Friday, 26 September 2008

UK mars Accenture’s European growth

Accenture had a pretty fine finish to its fiscal year (to 31st August) – indeed a pretty good year all round – despite the turmoil in financial markets and beyond (see the results release here). The notable exception was EMEA region, which saw Q4 revenues grow 6% in local currency against a 10% average across the company. In contrast, Accenture’s North American business grew 14% in the quarter and Asia/Pacific 12% (both local currency).

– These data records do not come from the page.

(* ===== verification/Executor.v ===== *)
(** * internal/controlplane/executor.go: the deployment executor

    The executor claims a deployment, revalidates every target, and then applies and
    verifies the configuration of one node after the other.  The first failure stops
    the deployment; a cancellation is honoured between two nodes. *)

From S2P Require Import Prelude GoRuntime Json Domain Compat Net Configuration ConfigDiff.
From S2P Require Import ConfigValidate ControlModel Effects ControlEffects Preview.

(* src/internal/controlplane/executor.go:63-67 preparedNode *)
Record preparedNode := mkPreparedNode {
  prepared_task : DeploymentNode;
  prepared_record : NodeRecord;
  prepared_effective : Document
}.

(* src/internal/controlplane/executor.go:236-242 errorCode *)
Definition errorCode (err : error) : string :=
  match errors_As err with Some (kind, _) => kind | None => ErrorInternal end.

(** [cause] is nil where the code passes a nil error. *)
(* src/internal/controlplane/executor.go:244-253 safeFailure *)
Definition safeFailure (cause : option error) : string :=
  match cause with
  | None => "Operation failed without a safe diagnostic."
  | Some err =>
      match errors_As err with
      | Some (_, message) => message
      | None => "The operation failed; inspect controller logs using the deployment request ID."
      end
  end.

(** The changes of a task. *)
Definition finished_task (status : string) (at_ : Time) (code message : string) (t : DeploymentNode)
  : DeploymentNode :=
  set_DeploymentNode_Status status (set_DeploymentNode_CompletedAt (Some at_)
    (set_DeploymentNode_ErrorCode code (set_DeploymentNode_ErrorMessage message t))).

Definition skip_task (at_ : Time) (code : string) (t : DeploymentNode) : DeploymentNode :=
  finished_task "skipped" at_ code (DeploymentNode_ErrorMessage t) t.

Definition applying_task (at_ : Time) (t : DeploymentNode) : DeploymentNode :=
  set_DeploymentNode_Status "applying" (set_DeploymentNode_AttemptCount
    (wrap64 (DeploymentNode_AttemptCount t + 1)) (set_DeploymentNode_StartedAt (Some at_) t)).

Definition verified_task (at_ : Time) (snapshotID : string) (t : DeploymentNode) : DeploymentNode :=
  set_DeploymentNode_Status "succeeded" (set_DeploymentNode_CompletedAt (Some at_)
    (set_DeploymentNode_VerificationSnapshotID (Some snapshotID) t)).

Definition finished_deployment (status : string) (at_ : Time) (d : Deployment) : Deployment :=
  set_Deployment_Status status (set_Deployment_CompletedAt (Some at_) d).

Definition failed_deployment (status code : string) (at_ : Time) (d : Deployment) : Deployment :=
  finished_deployment status at_ (set_Deployment_ErrorCode code d).

Section executor.
Context {R : Runtime}.

(** A loop of store writes. *)
Fixpoint each {A} (f : A → control (res unit)) (l : list A) : control (res unit) :=
  match l with
  | [] => done_with tt
  | x :: l => try _ <- f x; each f l
  end.

Definition update_task (t : DeploymentNode) : control (res unit) := call (Repo_UpdateDeploymentNode t).

(** ** The three ways to stop *)

(* src/internal/controlplane/executor.go:170-186 Executor.failBeforeMutation *)
Definition failBeforeMutation (deployment : Deployment) (code : string) (cause : option error)
  : control (res unit) :=
  do now <- call Now;
  try _ <- each (λ t, update_task (finished_task "skipped" now code (safeFailure cause) t))
    (Deployment_Nodes deployment);
  let deployment := failed_deployment "failed" code now deployment in
  try event <- systemAudit "deployment.failed" "deployment" (Deployment_ID deployment)
    (Deployment_RequestID deployment) (JObj [("errorCode", JStr code); ("mutatedNodes", JNum 0)]) now;
  call (Repo_FinishDeployment deployment false event).

(** [failed] is the task at the failed index, [skipped] the prepared nodes after it. *)
(* src/internal/controlplane/executor.go:188-215 Executor.failNode *)
Definition failNode (deployment : Deployment) (failed : DeploymentNode) (skipped : list preparedNode)
  (succeeded : Z) (code : string) (cause : option error) : control (res unit) :=
  do now <- call Now;
  let failed := finished_task "failed" now code (safeFailure cause) failed in
  try _ <- update_task failed;
  try _ <- call (Repo_UpdateNodeConvergence (DeploymentNode_NodeID failed) "apply_failed" now);
  try _ <- each (λ p, update_task (skip_task now "STOPPED_AFTER_FAILURE" (prepared_task p))) skipped;
  let status := if 0 <? succeeded then "partially_succeeded" else "failed" in
  let deployment := failed_deployment status code now deployment in
  try event <- systemAudit ("deployment." +:+ status) "deployment" (Deployment_ID deployment)
    (Deployment_RequestID deployment)
    (JObj [("errorCode", JStr code); ("mutatedNodes", JNum succeeded)]) now;
  call (Repo_FinishDeployment deployment false event).

(* src/internal/controlplane/executor.go:217-234 Executor.cancel *)
Definition cancel (deployment : Deployment) (start : nat) : control (res unit) :=
  do now <- call Now;
  try _ <- each (λ t, if DeploymentNode_Status t =?? "pending"
                      then update_task (skip_task now "CANCELLED_AT_SAFE_BOUNDARY" t)
                      else done_with tt) (drop start (Deployment_Nodes deployment));
  let deployment := finished_deployment "cancelled" now deployment in
  try event <- systemAudit "deployment.cancelled" "deployment" (Deployment_ID deployment)
    (Deployment_RequestID deployment) (JObj [("safeBoundary", JBool true)]) now;
  call (Repo_FinishDeployment deployment false event).

(** ** Revalidation *)

Definition mutable (record : NodeRecord) : bool :=
  let node := Record_Node record in
  Node_Enabled node && negb (Node_MaintenanceMode node) &&
  (Node_CompatibilityStatus node =?? CompatibilitySupported).

(** The error of a call, when it failed. *)
Definition err_of {A} (r : res A) : option error := match r with Ok _ => None | Err e => Some e end.

(** [err != nil || snapshot.Document == nil] fails. *)
Definition observed_document (r : res Snapshot) : option Document :=
  match r with Ok snapshot => Snapshot_Document snapshot | Err _ => None end.

(** [next] continues with the prepared nodes; every other exit fails the deployment before a node
    is touched. *)
(* src/internal/controlplane/executor.go:81-105 Executor.execute *)
Fixpoint prepare (deployment : Deployment) (revision : Revision) (tasks : list DeploymentNode)
  (prepared : list preparedNode) (next : list preparedNode → control (res unit)) : control (res unit) :=
  match tasks with
  | [] => next prepared
  | task :: tasks =>
      let nodeID := DeploymentNode_NodeID task in
      do record <- call (Repo_NodeRecordByID nodeID);
      match record with
      | Ok record =>
          if negb (mutable record)
          then failBeforeMutation deployment "TARGET_NOT_MUTABLE"
                 (Some (TextError "a target is disabled, unavailable, or in maintenance"))
          else if IsLegacyConverted (DesiredDocument_Unsupported (Revision_Document revision))
          then failBeforeMutation deployment "LEGACY_SCHEMA_NOT_DEPLOYABLE"
                 (Some (TextError "legacy schema-1 records must be imported and published as schema 2 before deployment"))
          else
            match Effective (Revision_Document revision) nodeID with
            | Err err => failBeforeMutation deployment "EFFECTIVE_CONFIGURATION_INVALID" (Some err)
            | Ok effective =>
                do snapshot <- call (Observe nodeID);
                match observed_document snapshot with
                | None => failBeforeMutation deployment "TARGET_OBSERVATION_FAILED" (err_of snapshot)
                | Some document =>
                    if negb (null (immutableNodeDifferences effective
                                     (ProjectDocument document (Revision_SchemaVersion revision))))
                    then failBeforeMutation deployment "LISTENER_MUTATION_UNSUPPORTED"
                           (Some (TextError "node listener identity changed after preview"))
                    else prepare deployment revision tasks
                           (prepared ++ [mkPreparedNode task record effective]) next
                end
            end
      | Err _ => failBeforeMutation deployment "TARGET_NOT_MUTABLE"
                   (Some (TextError "a target is disabled, unavailable, or in maintenance"))
      end
  end.

(** ** The rollout *)

(* src/internal/controlplane/executor.go:161-167 Executor.execute *)
Definition succeed (deployment : Deployment) : control (res unit) :=
  do completed <- call Now;
  let deployment := finished_deployment "succeeded" completed deployment in
  try event <- systemAudit "deployment.succeeded" "deployment" (Deployment_ID deployment)
    (Deployment_RequestID deployment)
    (JObj [("clusterId", JStr (Deployment_ClusterID deployment));
           ("revisionId", JStr (Deployment_RevisionID deployment))]) completed;
  call (Repo_FinishDeployment deployment (negb (Deployment_Origin deployment =?? "reconciliation")) event).

(* src/internal/controlplane/executor.go:132-132 Executor.execute *)
Definition apply_request (record : NodeRecord) (credentials : NodeCredentials) : NodeProbeRequest :=
  mkNodeProbeRequest (Node_BaseURL (Record_Node record)) (Node_CertificatePolicy (Record_Node record))
    (Secrets_CustomCAPEM (Record_Secrets record)) credentials.

(** [index] nodes have succeeded when the loop reaches [item :: rest]. *)
(* src/internal/controlplane/executor.go:109-167 Executor.execute *)
Fixpoint rollout (deployment : Deployment) (revision : Revision) (index : nat)
  (prepared : list preparedNode) : control (res unit) :=
  match prepared with
  | [] => succeed deployment
  | item :: rest =>
      let succeeded := Z.of_nat index in
      let nodeID := DeploymentNode_NodeID (prepared_task item) in
      try fresh <- call (Repo_DeploymentByID (Deployment_ID deployment));
      if Deployment_CancelRequested fresh then cancel fresh index
      else
        do now <- call Now;
        let task := applying_task now (prepared_task item) in
        try _ <- update_task task;
        try _ <- call (Repo_UpdateNodeConvergence nodeID "applying" now);
        do credentials <- call (Decrypt nodeID (Secrets_Credentials (Record_Secrets (prepared_record item))));
        match credentials with
        | Err _ => failNode deployment task rest succeeded "CREDENTIAL_DECRYPTION_FAILED"
                     (Some (TextError "stored node credentials could not be decrypted"))
        | Ok credentials =>
            do applied <- call (ApplyConfiguration (apply_request (prepared_record item) credentials)
                                  (prepared_effective item));
            match applied with
            | Err err => failNode deployment task rest succeeded (errorCode err) (Some err)
            | Ok _ =>
                let task := set_DeploymentNode_Status "verifying" task in
                try _ <- update_task task;
                do at_ <- call Now;
                try _ <- call (Repo_UpdateNodeConvergence nodeID "verifying" at_);
                do snapshot <- call (Observe nodeID);
                match snapshot with
                | Err err => failNode deployment task rest succeeded "VERIFICATION_OBSERVATION_FAILED" (Some err)
                | Ok snapshot =>
                    match Snapshot_Document snapshot with
                    | None => failNode deployment task rest succeeded "VERIFICATION_OBSERVATION_FAILED" None
                    | Some document =>
                        let differences := managedDifferences (prepared_effective item)
                          (ProjectDocument document (Revision_SchemaVersion revision)) in
                        if negb (null differences)
                        then failNode deployment task rest succeeded ErrorVerification
                               (Some (TextError ("read-back produced " +:+
                                  itoa (Z.of_nat (length differences)) +:+ " semantic differences")))
                        else
                          do completed <- call Now;
                          let task := verified_task completed (Snapshot_ID snapshot) task in
                          try _ <- update_task task;
                          try _ <- call (Repo_MarkNodeApplied nodeID (Revision_ID revision)
                            (DeploymentNode_EffectiveHash task) (Snapshot_ID snapshot) completed);
                          rollout deployment revision (S index) rest
                    end
                end
            end
        end
  end.

(* src/internal/controlplane/executor.go:69-168 Executor.execute *)
Definition execute (id : string) : control (res unit) :=
  try deployment <- call (Repo_DeploymentByID id);
  if Deployment_CancelRequested deployment || (Deployment_Status deployment =?? "cancelling")
  then cancel deployment 0
  else
    do revision <- call (Repo_RevisionByID (Deployment_RevisionID deployment));
    match revision with
    | Err err => failBeforeMutation deployment "REVISION_UNAVAILABLE" (Some err)
    | Ok revision =>
        prepare deployment revision (Deployment_Nodes deployment) [] (λ prepared,
          try _ <- call (Repo_SetDeploymentRunning (Deployment_ID deployment));
          rollout deployment revision 0 prepared)
    end.

(** The first component says whether a deployment was claimed. *)
(* src/internal/controlplane/executor.go:55-61 Executor.RunOnce *)
Definition RunOnce : control (bool * res unit) :=
  do now <- call Now;
  do claimed <- call (Repo_ClaimDeployment now);
  match claimed with
  | Err err => Ret (false, Err err)
  | Ok id =>
      if id =?? "" then Ret (false, Ok tt)
      else do result <- execute id; Ret (true, result)
  end.

(* src/internal/controlplane/executor.go:51-53 Executor.RecoverInterrupted *)
Definition RecoverInterrupted : control (res unit) :=
  do now <- call Now;
  call (Repo_InterruptDeployments now).
End executor.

It was the UK that let the side down. Management didn’t give the numbers but called out both Financial Services and Public Sector as the weak spots. In the rest of Europe, Italy, France and Spain were “very strong” whereas Germany and Nordics were “holding their own”. Management reckoned the problems will take some time to sort out. This bodes ill for Logica in particular, for which Nordics is its largest regional market (28% of revenues) and Public Sector represents 57% of UK revenues, though Financial Services is just 8%. Together, Nordics, Germany and UK comprises 54% of Logica’s total business, so we await with interest CEO Andy Green’s next trading update on 14th November.

Meanwhile, Accenture guided a pretty bullish FY09 outlook, expecting 9-12% local currency growth and 10-40 basis point margin expansion. The latter trick is to be done by “improving contract economics” which we read as higher pricing (they instituted price increases in June) and more offshore delivery. Indeed, global delivery headcount has reached 83,000 of their total 186,000 employees, i.e. 45% of the workforce. We believe about half of these are in India. Management intends to keep headcount relatively flat this year, so with attrition currently at 15% (down from 18% this time last year) they’ll still need to hire some 30,000 people. We would expect most of these will be in low-cost countries.

If Accenture really can grow the 9-12% they are forecasting, this would be a quite astounding performance given our expectations of a shrinking IT services market in ’09 in real terms (low single-digit growth including inflation). They seem to have the combination of consulting and outsourcing services pitched near to perfection and a global delivery model that makes them very competitive even against the Indians. It’s no wonder other players aspire to be just like them when they grow up.